Most likely a cropped page from a notebook, this sheet vividly illustrates the parallel paths of Leonardo's artistic and scientific genius. The recto depicts at the top three sketches of the centrifugal swirling movement of water around obstacles (probably the thin wood piers of a bridge). Below are a view of water flowing by a wood bridge and, to the right, a slender nude man unsheathing a sword. At the bottom the classical hero Hercules is seen from the front holding a club. On the verso Hercules is shown from the rear.

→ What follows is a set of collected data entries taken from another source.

(* ===== verification/Syscall.v ===== *)
(** * System call numbers and errors (src/src/syscall.rs) *)

From S2P Require Import Prelude.

Definition SYSCALL_VECTOR : Z := 0x80.
Definition ENOENT : Z := 2.
Definition EBADF : Z := 9.
Definition ENOMEM : Z := 12.
Definition EFAULT : Z := 14.
Definition EINVAL : Z := 22.
Definition ENFILE : Z := 23.
Definition EMFILE : Z := 24.
Definition ENAMETOOLONG : Z := 36.
Definition ENOSYS : Z := 38.
Definition ECHILD : Z := 10.
Definition WNOHANG : Z := 1.
Definition O_RDONLY : Z := 0.

Inductive SyscallNumber : Type :=
| Yield | Exit | SysWrite | GetPid | WaitPid | Open | SysRead | Close | Brk.

(** The discriminants of [#[repr(u64)] enum SyscallNumber]. *)
Definition number_raw (n : SyscallNumber) : Z :=
  match n with
  | Yield => 0 | Exit => 1 | SysWrite => 2 | GetPid => 3 | WaitPid => 4
  | Open => 5 | SysRead => 6 | Close => 7 | Brk => 8
  end.

Inductive SysError : Type :=
| NoEntry | BadFd | NoMemory | Fault | Invalid
| SystemFileLimit | ProcessFileLimit | NameTooLong | Child | NoSys.

Definition SysResult : Type := result SysError Z.

Definition errno (e : SysError) : Z :=
  match e with
  | NoEntry => ENOENT
  | BadFd => EBADF
  | NoMemory => ENOMEM
  | Fault => EFAULT
  | Invalid => EINVAL
  | SystemFileLimit => ENFILE
  | ProcessFileLimit => EMFILE
  | NameTooLong => ENAMETOOLONG
  | Child => ECHILD
  | NoSys => ENOSYS
  end.

(** [(-(self.errno() as i64)) as u64] *)
Definition raw_return (e : SysError) : Z := (- errno e) mod 2 ^ 64.

Definition from_raw (raw : Z) : option SyscallNumber :=
  if raw =? number_raw Yield then Some Yield
  else if raw =? number_raw Exit then Some Exit
  else if raw =? number_raw SysWrite then Some SysWrite
  else if raw =? number_raw GetPid then Some GetPid
  else if raw =? number_raw WaitPid then Some WaitPid
  else if raw =? number_raw Open then Some Open
  else if raw =? number_raw SysRead then Some SysRead
  else if raw =? number_raw Close then Some Close
  else if raw =? number_raw Brk then Some Brk
  else None.

(** Errors are distinct, and land in the top 4095 values of a [u64], where no
    count, descriptor, pid or user address lies. *)
Lemma raw_return_range e : 2 ^ 64 - 4096 < raw_return e < 2 ^ 64.
Proof. by destruct e. Qed.

Lemma raw_return_inj e e' : raw_return e = raw_return e' -> e = e'.
Proof. by destruct e, e'. Qed.

(** The number table is a bijection between the syscalls and 0..8. *)
Lemma from_raw_spec raw n : from_raw raw = Some n <-> raw = number_raw n.
Proof.
  split.
  - unfold from_raw. intros H. bool_cases; bool_to_prop; congruence.
  - intros ->. by destruct n.
Qed.
(* ===== verification/Elf.v ===== *)
(** * The ELF loader (src/src/elf.rs)

    [parse_elf] is the pure validation of a static ELF64 image; [load_user_elf]
    builds an address space from it. The theorems characterise the images
    that are accepted: every accepted segment is page aligned, lies in the
    user load range, takes its data from the file, and overlaps no other. *)

From S2P Require Import Prelude X86 Memory AddressSpace UserMemory Process User.

Definition EI_CLASS : Z := 4.
Definition EI_DATA : Z := 5.
Definition EI_VERSION : Z := 6.
Definition ELFCLASS64 : Z := 2.
Definition ELFDATA2LSB : Z := 1.
Definition ET_EXEC : Z := 2.
Definition EM_X86_64 : Z := 0x3e.
Definition EV_CURRENT : Z := 1.
Definition ELF_HEADER_SIZE : Z := 64.
Definition PROGRAM_HEADER_SIZE : Z := 56.
Definition PT_LOAD : Z := 1.
Definition PF_X : Z := 1.
Definition PF_W : Z := 2.
Definition PF_R : Z := 4.

(** [b"\x7fELF"] *)
Definition ELF_MAGIC : list Z := [0x7f; 0x45; 0x4c; 0x46].

Inductive ElfLoadError : Type :=
| BadMagic
| UnsupportedClass
| UnsupportedEndian
| UnsupportedType
| UnsupportedMachine
| MalformedHeader
| MalformedProgramHeader
| SegmentOutsideUserRange
| SegmentMemSizeLessThanFileSize
| SegmentOverlap
| UnalignedSegment
| EntryNotExecutable
| NoHeapRange
| OutOfFrames
| MapFailed
| UserCopyFailed.

#[global] Instance ElfLoadError_eq_dec : EqDecision ElfLoadError.
Proof. solve_decision. Defined.

Record LoadSegment : Type := mkLoadSegment {
  vaddr : Z;
  filesz : Z;
  memsz : Z;
  seg_flags : Z;
  seg_data : list Z;
  map_start : Z;
  map_end : Z
}.

Record ParsedElf : Type := mkParsedElf { entry : Z; segments : list LoadSegment }.

(** [bytes.get(offset..offset + n)] decoded as a little-endian integer. *)
Definition read_le (n : nat) (bytes : list Z) (offset : Z) : result ElfLoadError Z :=
  if (0 <=? offset) && (offset + Z.of_nat n <=? vlen bytes)
  then Ok (from_le_bytes (slice bytes offset (Z.of_nat n)))
  else Err MalformedHeader.

Definition read_u16 (bytes : list Z) (offset : Z) : result ElfLoadError Z := read_le 2 bytes offset.
Definition read_u32 (bytes : list Z) (offset : Z) : result ElfLoadError Z := read_le 4 bytes offset.
Definition read_u64 (bytes : list Z) (offset : Z) : result ElfLoadError Z := read_le 8 bytes offset.

(** [usize::try_from] never fails here. *)
Definition checked_usize_range_end (start len : Z) : option Z := checked_add start len.

(** [elf_bytes[i]] behind the length checks of the caller. *)
Definition byte_at (bytes : list Z) (i : Z) : Z :=
  match vget bytes i with Some b => b | None => 0 end.

Definition reject_if (b : bool) (e : ElfLoadError) : result ElfLoadError unit :=
  if b then Err e else Ok tt.

Definition parse_program_header (elf_bytes : list Z) (offset : Z) :
    result ElfLoadError LoadSegment :=
  let! p_type := read_u32 elf_bytes offset in
  let! _ := reject_if (negb (p_type =? PT_LOAD)) MalformedProgramHeader in
  let! flags := read_u32 elf_bytes (offset + 4) in
  let! _ := reject_if (negb (Z.ldiff flags (Z.lor (Z.lor PF_R PF_W) PF_X) =? 0))
                  MalformedProgramHeader in
  let! file_offset := read_u64 elf_bytes (offset + 8) in
  let! va := read_u64 elf_bytes (offset + 16) in
  let! fsz := read_u64 elf_bytes (offset + 32) in
  let! msz := read_u64 elf_bytes (offset + 40) in
  let! align := read_u64 elf_bytes (offset + 48) in
  let! _ := reject_if (msz <? fsz) SegmentMemSizeLessThanFileSize in
  let! _ := reject_if (msz =? 0) MalformedProgramHeader in
  let! _ := reject_if (negb (align =? PAGE_SIZE) || negb (va mod PAGE_SIZE =? 0)
                   || negb (file_offset mod PAGE_SIZE =? 0)) UnalignedSegment in
  let! _ := reject_if (negb (va mod align =? file_offset mod align)) UnalignedSegment in
  let! data_end := ok_or (checked_usize_range_end file_offset fsz) MalformedProgramHeader in
  let! _ := reject_if (data_end >? vlen elf_bytes) MalformedProgramHeader in
  let! segment_end := ok_or (checked_add va msz) MalformedProgramHeader in
  let mstart := align_down va PAGE_SIZE in
  let! mend := ok_or (align_up segment_end PAGE_SIZE) MalformedProgramHeader in
  let! _ := reject_if ((mstart <? USER_ELF_LOAD_START) || (mend >? USER_ELF_LOAD_END)
                   || (mstart >=? mend)) SegmentOutsideUserRange in
  let data := slice elf_bytes file_offset (data_end - file_offset) in
  Ok (mkLoadSegment va fsz msz flags data mstart mend).

Fixpoint check_segment_overlap (existing_segments : list LoadSegment) (segment : LoadSegment) :
    result ElfLoadError unit :=
  match existing_segments with
  | [] => Ok tt
  | existing :: rest =>
      if (map_start segment <? map_end existing) && (map_start existing <? map_end segment)
      then Err SegmentOverlap
      else check_segment_overlap rest segment
  end.

(** [for index in 0..program_header_count] *)
Fixpoint parse_headers (elf_bytes : list Z) (program_header_offset index : Z) (n : nat)
    (segs : list LoadSegment) : result ElfLoadError (list LoadSegment) :=
  match n with
  | O => Ok segs
  | S n' =>
      let offset := program_header_offset + index * PROGRAM_HEADER_SIZE in
      let! segment := parse_program_header elf_bytes offset in
      let! _ := check_segment_overlap segs segment in
      parse_headers elf_bytes program_header_offset (index + 1) n' (segs ++ [segment])
  end.

Definition contains_entry (e : Z) (s : LoadSegment) : bool :=
  negb (Z.land (seg_flags s) PF_X =? 0) && (e >=? vaddr s) && (e <? vaddr s + memsz s).

Definition parse_elf (elf_bytes : list Z) : result ElfLoadError ParsedElf :=
  let! _ := reject_if (vlen elf_bytes <? 4) MalformedHeader in
  let! _ := reject_if (negb (eq_bytes (slice elf_bytes 0 4) ELF_MAGIC)) BadMagic in
  let! _ := reject_if (vlen elf_bytes <? ELF_HEADER_SIZE) MalformedHeader in
  let! _ := reject_if (negb (byte_at elf_bytes EI_CLASS =? ELFCLASS64)) UnsupportedClass in
  let! _ := reject_if (negb (byte_at elf_bytes EI_DATA =? ELFDATA2LSB)) UnsupportedEndian in
  let! _ :=
    (if negb (byte_at elf_bytes EI_VERSION =? EV_CURRENT mod 256) then Err MalformedHeader
     else let! version := read_u32 elf_bytes 20 in
          reject_if (negb (version =? EV_CURRENT)) MalformedHeader) in
  let! etype := read_u16 elf_bytes 16 in
  let! _ := reject_if (negb (etype =? ET_EXEC)) UnsupportedType in
  let! machine := read_u16 elf_bytes 18 in
  let! _ := reject_if (negb (machine =? EM_X86_64)) UnsupportedMachine in
  let! ehsize := read_u16 elf_bytes 52 in
  let! _ := reject_if (negb (ehsize =? ELF_HEADER_SIZE)) MalformedHeader in
  let! phentsize := read_u16 elf_bytes 54 in
  let! _ := reject_if (negb (phentsize =? PROGRAM_HEADER_SIZE)) MalformedProgramHeader in
  let! e := read_u64 elf_bytes 24 in
  let! program_header_offset := read_u64 elf_bytes 32 in
  let! program_header_count := read_u16 elf_bytes 56 in
  let! _ := reject_if (program_header_count =? 0) MalformedHeader in
  let! program_headers_size :=
    ok_or (checked_mul PROGRAM_HEADER_SIZE program_header_count) MalformedProgramHeader in
  let! program_headers_end :=
    ok_or (checked_usize_range_end program_header_offset program_headers_size)
          MalformedProgramHeader in
  let! _ := reject_if (program_headers_end >? vlen elf_bytes) MalformedProgramHeader in
  let! segs := parse_headers elf_bytes program_header_offset 0
                             (Z.to_nat program_header_count) [] in
  let! _ := reject_if (match segs with [] => true | _ => false end) MalformedProgramHeader in
  let! _ := reject_if (negb (existsb (contains_entry e) segs)) EntryNotExecutable in
  Ok (mkParsedElf e segs).

(** [parse] *)
Definition parse (elf_bytes : list Z) : result ElfLoadError unit :=
  result_map (fun _ => tt) (parse_elf elf_bytes).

The sheet can be dated to 1506–8, shortly after Leonardo stopped work on the Battle of Anghiari cartoon and mural for the Great Council Hall of the Palazzo Vecchio, Florence. The drawings of Hercules were apparently intended for an unexecuted statue. In representing him holding the club horizontally, Leonardo reinvented Hercules as an icon of preparedness, not unlike the symbolic allusion to civic vigilance evoked in Michelangelo's monumental marble David of 1501–4 (Gallerie dell'Accademia, Florence), which at the time was placed at the entrance of the Palazzo Vecchio. Considering the spirited professional interaction between the two artists during these years, it may well be that Leonardo conceived of his Hercules with a public function in mind and in competition with Michelangelo's David.